しかし、その言葉もまた彼女を不機嫌にさせるのに十分なものだった。
「そんなの気をつけようがないじゃん、夢なんだもん」
「それもそっか」
マールの言葉に納得したファルアは、もうそれ以上この話について何も言わなかった。その後、会話は別の話題で盛り上がり、マールの機嫌もいつの間にかすっかり直っていく。やがてマール自身、夢の事はすっかり忘れてしまったのだった。
そうして一日が終わり、あっと言う間に就寝の時間がやって来た。パジャマに着替えたマールは布団に入って僕に声をかける。
「ふあ~あ、それじゃあ目覚ましはよろふぃくね~」
「マールもちゃんと起きてよね」
「起きる、起きるって、じゃあおやふみぃ~」
就寝時間目前のマールはすごく眠そうにしている。
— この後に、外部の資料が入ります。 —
(** The object and the world after a call of [__init__] that finds the
    checkpoints it reads and, when it is to write one, the directory of
    the checkpoints. *)
Lemma init_run (start end_ : Z) (save viz per : bool) (w : World)
    (c0 : Catalog) (t0 : Tesselation) (z0 : Zones) (v0 : Voids) :
  valid_stages start end_ = true ->
  checkpoints cfg start w c0 t0 z0 v0 ->
  (save && (start <? 4)%Z = true -> dirs w (intloc cfg) = true) ->
  init cfg start end_ save viz per w =
    (inl (mkSession
            (initialised end_ (radius_min cfg)
               (run_catalog cfg start per c0)
               (run_tesselation cfg start viz per c0 t0)
               (run_zones cfg start viz per c0 t0 z0)
               (run_voids cfg start viz per c0 t0 z0 v0))
            (Some (self_visualize viz per)) (Some per) (Some cfg)),
     mkWorld (dirs w)
       (if save && (start <? 1)%Z
        then update (ctlg_pkl w) (intloc cfg ++ "_ctlg.pkl")
               (run_catalog cfg start per c0)
        else ctlg_pkl w)
       (if save && (start <? 2)%Z && (0 <? end_)%Z
        then update (tess_pkl w) (intloc cfg ++ "_tess.pkl")
               (run_tesselation cfg start viz per c0 t0)
        else tess_pkl w)
       (if save && (start <? 3)%Z && (1 <? end_)%Z
        then update (zones_pkl w) (intloc cfg ++ "_zones.pkl")
               (run_zones cfg start viz per c0 t0 z0)
        else zones_pkl w)
       (if save && (start <? 4)%Z && (2 <? end_)%Z
        then update (voids_pkl w) (intloc cfg ++ "_voids.pkl")
               (run_voids cfg start viz per c0 t0 z0 v0)
        else voids_pkl w)
       (files w)
       (if viz && per
        then stdout w ++
             ["Visualization not implemented for periodic boundary conditions: changing to false"]
        else stdout w)).
Proof.
  intros Hv (Hc & Ht & Hz & Hp) Hd; stage_cases Hv;
    repeat match goal with
           | H : (_ <= _)%Z -> _ |- _ =>
               first [specialize (H ltac:(lia)) | clear H]
           end;
    destruct save, viz, per;
    first [specialize (Hd eq_refl) | clear Hd];
    run_io;
    unfold run_voids, run_zones, run_tesselation, run_catalog, initialised,
      self_visualize;
    repeat (cbn; first [rewrite Hc | rewrite Ht | rewrite Hz | rewrite Hp
                       | rewrite Hd]);
    cbn; destruct w; reflexivity.
Qed.

(** A call of [__init__] that misses one of the checkpoints it reads:
    every checkpoint is read before the first one is written. *)
Lemma init_missing (start end_ : Z) (save viz per : bool) (w : World) :
  valid_stages start end_ = true ->
  checkpoint_missing cfg start w ->
  init cfg start end_ save viz per w =
    (inr FileNotFoundError,
     mkWorld (dirs w) (ctlg_pkl w) (tess_pkl w) (zones_pkl w) (voids_pkl w)
       (files w)
       (if viz && per
        then stdout w ++
             ["Visualization not implemented for periodic boundary conditions: changing to false"]
        else stdout w)).
Proof.
  intros Hv Hm; stage_cases Hv; unfold checkpoint_missing in Hm;
    destruct save, viz, per; run_io; io_cases w;
    cbn; try (destruct w; reflexivity); exfalso;
    destruct Hm as [[H1 H2]|[[H1 H2]|[[H1 H2]|[H1 H2]]]]; try lia; congruence.
Qed.

(** A call of [__init__] that finds its checkpoints and is to write one
    without the directory for it: the first [open] for writing raises. *)
Lemma init_no_directory (start end_ : Z) (save viz per : bool) (w : World)
    (c0 : Catalog) (t0 : Tesselation) (z0 : Zones) (v0 : Voids) :
  valid_stages start end_ = true ->
  checkpoints cfg start w c0 t0 z0 v0 ->
  directory_missing cfg start save w ->
  init cfg start end_ save viz per w =
    (inr FileNotFoundError,
     mkWorld (dirs w) (ctlg_pkl w) (tess_pkl w) (zones_pkl w) (voids_pkl w)
       (files w)
       (if viz && per
        then stdout w ++
             ["Visualization not implemented for periodic boundary conditions: changing to false"]
        else stdout w)).
Proof.
  intros Hv (Hc & Ht & Hz & Hp) (-> & Hlt & Hd); stage_cases Hv;
    repeat match goal with
           | H : (_ <= _)%Z -> _ |- _ =>
               first [specialize (H ltac:(lia)) | clear H]
           end;
    try lia; destruct viz, per; run_io;
    repeat (cbn; first [rewrite Hc | rewrite Ht | rewrite Hz | rewrite Hp
                       | rewrite Hd]);
    cbn; destruct w; reflexivity.
Qed.

Lemma checkpoint_cases {A : Type} (d : A) (P : Prop) (o : option A) :
  {P} + {~ P} -> (P /\ o = None) \/ exists a, P -> o = Some a.
Proof.
  intros [H|H]; destruct o as [a|];
    [right; exists a; trivial | left; auto | right; exists d; tauto
    | right; exists d; tauto].
Qed.

Lemma checkpoints_cases (start : Z) (w : World) :
  checkpoint_missing cfg start w \/
  exists c0 t0 z0 v0, checkpoints cfg start w c0 t0 z0 v0.
Proof.
  unfold checkpoint_missing, checkpoints.
  destruct (checkpoint_cases (mkCatalog [] []) _
              (ctlg_pkl w (intloc cfg ++ "_ctlg.pkl")) (Z_le_dec 1 start))
    as [H1|[c0 H1]]; [tauto|].
  destruct (checkpoint_cases (mkTesselation []) _
              (tess_pkl w (intloc cfg ++ "_tess.pkl")) (Z_le_dec 2 start))
    as [H2|[t0 H2]]; [tauto|].
  destruct (checkpoint_cases (mkZones [] []) _
              (zones_pkl w (intloc cfg ++ "_zones.pkl")) (Z_le_dec 3 start))
    as [H3|[z0 H3]]; [tauto|].
  destruct (checkpoint_cases (mkVoids [] [] []) _
              (voids_pkl w (intloc cfg ++ "_voids.pkl")) (Z_le_dec 4 start))
    as [H4|[v0 H4]]; [tauto|].
  right; exists c0, t0, z0, v0; auto.
Qed.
これならきっと今日は熟睡して明日はスッキリ目覚められるだろうと僕は思った。その後、彼女は照明を消さずにころっと眠ってしまったので、僕は呆れながら天井の照明を消す。
この時はまだ僕は知らなかったんだ。マールがそんな厄介な夢を見てしまっているだなんて。
変わったところなんて何ひとつ感じられないまま、僕もその後を追うようにすぐに眠りについた。
「あれ?また同じ夢?」
夢の中でマールはまた彷徨っていた。彼女が続きの夢を見る事は以前にもあったのだけれど、この夢は過去のそう言う夢とも何か違う気がしていた。どこが違うかと言うと、それはうまく説明は出来ないものだったのだけれど。
「やっぱり知らない場所だ……一体ここは……」
マールは夢の中の風景をキョロキョロと見渡すと、好奇心の赴くままにこの世界を探検する事にする。幸いな事に昨日は濃かった霧が今回はかなり薄くなっていて、結構な遠くまで景色を確認する事が出来た。